Je pense aussi probable un autre truc : dans sa dissociation a posteriori entre le judaïsme en général et l'intégrisme, il ne dit probablement pas le fond de sa pensée. Je le crois plus anticlérical que ça, plus suspect envers l'emprise globalement néfaste des religions. On peut penser ça (je le pense moi-même) et pas forcément de manière bourrine, en concédant que certains aspects des religions institutées sont des faits anthropologiques qui existeraient même sans elles (les questionnements sur la transcendance par exemple). Mais c'est un discours très peu dans l'air du temps, marqué par la religiosité de l'époque, du "respect" dû à la religion (confondu avec le respect dû aux personnes qui croient), et même lui ne sait pas bien le défendre. Du coup, il le fait de manière brouillonne, et surtout à un moment qui n'a rien à voir avec la choucroute car encore une fois, vu qu'on ne sait rien sur la pratique personnelle de E.Zemmour, le rapprochement entre ce que lui pense et ce que penserait tout ou partie du judaïsme n'a aucun sens. 

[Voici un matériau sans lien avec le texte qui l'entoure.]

Lemma translate_unknown_mode (text mode_key : pystr) (w : World) (client : Client) :
  gemini_client w = Some client ->
  dict_get mode_key ACTIVE_MODES = None ->
  translate text mode_key w =
    (Ok None,
     after_events w
       [EvLog ERROR (py "Попытка использовать несуществующий режим: " ++ mode_key)]).
Proof.
  intros Hc Hm. unfold translate_text_with_gemini, bind, read_gemini_client.
  rewrite Hc, Hm. reflexivity.
Qed.

Lemma translate_success (text mode_key : pystr) (w : World) (client : Client)
    (mode : ModeInfo) (resp : Response) (t : pystr) :
  gemini_client w = Some client ->
  dict_get mode_key ACTIVE_MODES = Some mode ->
  generate_content (trace w) SELECTED_GEMINI_MODEL
    (build_prompt (gemini_prompt mode) text) = SvcReturn (Some resp) ->
  response_text resp = Some t ->
  t <> [] ->
  translate text mode_key w =
    (Ok (Some (strip t)),
     after_events w
       [EvGenerateContent SELECTED_GEMINI_MODEL (build_prompt (gemini_prompt mode) text)]).
Proof.
  intros Hc Hm Hr Ht Hne.
  unfold translate_text_with_gemini, bind, read_gemini_client.
  rewrite Hc, Hm. unfold try_except, call_generate_content. simpl.
  rewrite Hr, Ht. apply truthy_true_iff in Hne. rewrite Hne. reflexivity.
Qed.

Lemma translate_failure (text mode_key : pystr) (w : World) (client : Client)
    (mode : ModeInfo) :
  gemini_client w = Some client ->
  dict_get mode_key ACTIVE_MODES = Some mode ->
  service_fails (generate_content (trace w) SELECTED_GEMINI_MODEL
                   (build_prompt (gemini_prompt mode) text)) ->
  exists msg : pystr,
    translate text mode_key w =
      (Ok None,
       after_events w
         [EvGenerateContent SELECTED_GEMINI_MODEL
            (build_prompt (gemini_prompt mode) text);
          EvLog ERROR msg]).
Proof.
  intros Hc Hm Hf.
  unfold translate_text_with_gemini, bind, read_gemini_client.
  rewrite Hc, Hm. unfold try_except, call_generate_content. simpl.
  destruct (generate_content _ _ _) as [e | [resp|]]; simpl in *.
  - eexists. unfold after_events. simpl. rewrite <- app_assoc. reflexivity.
  - destruct (response_text resp) as [t|]; simpl in Hf.
    + rewrite Hf. eexists. unfold after_events. simpl.
      rewrite <- app_assoc. reflexivity.
    + eexists. unfold after_events. simpl. rewrite <- app_assoc. reflexivity.
  - eexists. unfold after_events. simpl. rewrite <- app_assoc. reflexivity.
Qed.

(** Either the service gives usable text or it fails. *)
Lemma service_answer_cases (r : ServiceResult) :
  (exists resp t, r = SvcReturn (Some resp) /\ response_text resp = Some t /\ t <> [])
  \/ service_fails r.
Proof.
  destruct r as [e | [resp|]]; simpl; auto.
  destruct (response_text resp) as [[|c t]|] eqn:Ht; simpl; auto.
  left. exists resp, (c :: t). repeat split; auto; discriminate.
Qed.

(** The gateway always returns, touches neither the client nor the store,
    and only adds requests and log records to the trace, at most one
    request and that one first. *)
Lemma translate_frame (text mode_key : pystr) (w : World) :
  exists (o : option pystr) (evs : list Event),
    translate text mode_key w = (Ok o, after_events w evs)
    /\ renders evs = []
    /\ (length (gateway_calls evs) <= 1)%nat.
Proof.
  destruct (gemini_client w) as [client|] eqn:Hc.
  - destruct (dict_get mode_key ACTIVE_MODES) as [mode|] eqn:Hm.
    + destruct (service_answer_cases
                  (generate_content (trace w) SELECTED_GEMINI_MODEL
                     (build_prompt (gemini_prompt mode) text)))
        as [(resp & t & Hr & Ht & Hne) | Hf].
      * rewrite (translate_success _ _ _ _ _ _ _ Hc Hm Hr Ht Hne).
        do 2 eexists. split; [reflexivity|]. simpl. split; [reflexivity|lia].
      * destruct (translate_failure _ _ _ _ _ Hc Hm Hf) as (msg & ->).
        do 2 eexists. split; [reflexivity|]. simpl. split; [reflexivity|lia].
    + rewrite (translate_unknown_mode _ _ _ _ Hc Hm).
      do 2 eexists. split; [reflexivity|]. simpl. split; [reflexivity|lia].
  - rewrite (translate_no_client _ _ _ Hc).
    do 2 eexists. split; [reflexivity|]. simpl. split; [reflexivity|lia].
Qed.

(** *** The selection handler, branch by branch *)

Lemma on_selection_unknown (u : Update) (q : CallbackQuery) (m : Message)
    (mode_key : pystr) (w : World) :
  selection_event u q m mode_key ->
  dict_get mode_key ACTIVE_MODES = None ->
  on_selection u w =
    (Ok tt, after_events w [EvAnswer (query_id q); edit_event m MSG_UNKNOWN_MODE None]).
Proof.
  intros (Hq & Hd & Hm) Hk. unfold handle_mode_selection.
  rewrite Hq, Hd, Hm, truthy_mode_data, drop_mode_prefix.
  unfold dict_contains. rewrite Hk.
  unfold bind, answer, edit_message_text, emit, after_events, edit_event. simpl.
  rewrite <- app_assoc. reflexivity.
Qed.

Bravo pour cette  brillante chronique intelligente et équilibrée !


Je ne suis pas juif

Je ne suis pas antisémite ( enfin, j'espère, car on a  vite fait d'être jugé antisémite. °


Je m'interroge souvent sur l'importance donnée à la religion juive  et  aux croyants juifs. .


En France, si j'en crois Wiki, ils représentent 0,70 %  de la population.


Les protestants , 3 à 4 %


Les musulmans, 6 à 7 %


Et, les athées 22%  ( grâce  à Dieu )..


Pourquoi cette importance spécifique ?


Parce qu'ils ont été martyrisés ? Mais, d'autres peuples , au cours de l'histoire,  l'ont été , également.


Parce qu'ils sont " le peuple élu " ?


 " Peuple élu ... enfin, disons plutôt en ballotage "


J'espère ne pas être catalogué antisémite par cette question intempestive ! ( j'ai un peu peur du Crif )

Bravo surtout pour commencer en ne vous disant pas antisémite et prouver l'inverse ensuite. Si par deux fois vous écrivez espérer ne pas en être taxer ce n'est pas fortuit.

Relativiser la shoah est un marqueur essentiel des antisémites ( cf "le détail" de JM Lepen), quant à votre jeu de mot foireux sur le peuple élu et votre foutage de gueule du CRIF dont vous savez très bien qu'il ne peut rien vous faire, quel courage...

Malveillant et Mal-comprenant :


Il me semble que " Peuple élu ... enfin disons en ballotage " est une citation de Tristan Bernard, qui se disait lui-même être de ce peuple élu.;


Il pouvait, d'ailleurs en être fier.


Quant à avoir peur du CRIF, j'avoue que moi-même, je ne suis pas rassuré......

" J'appartiens à ce peuple qu'on a souvent appelé élu. Elu ? Enfin, disons: en ballotage ! "   Tristan BERNARD ( Propos. Conférence à Nice 1942 ).


Compte tenu  de mes origines, il me faut du courage pour dire, comme Ata   Raxie , que le CRIF s'exprime souvent  de manière   malveillante.

malveillant ne triche pas sur son pseudo !


;-)

Quand un français est con, on dit: " Quel sale con! "
Quand un juif est con, on dit : " Quel sale juif! ".
Je revendique pour les juifs, le droit d'être cons.
Pierre Dac

HAhahah 

Dieudone sort de ce corps.


Aux USA, Dave Chapelle nous fait un remake avec a la place des juifs les LGBT. Et pourtant ils ne disposent ni du CRIF ni de l'AIPAC.


Mais comment font ils ?

 ils ne disposent


Euh... Si c'était le critère le Glaad tout seul a un budget de 30 millions de dollars. L'Aipac de 75 environ ; si on compte tous les autres lgbt advocacy groups c'est largement comparable niveau lobbys.

 

(ceci ne voulant pas dire que ce soit une bonne excuse pour s'en prendre aux LGBT, s'il était nécessaire de le préciser)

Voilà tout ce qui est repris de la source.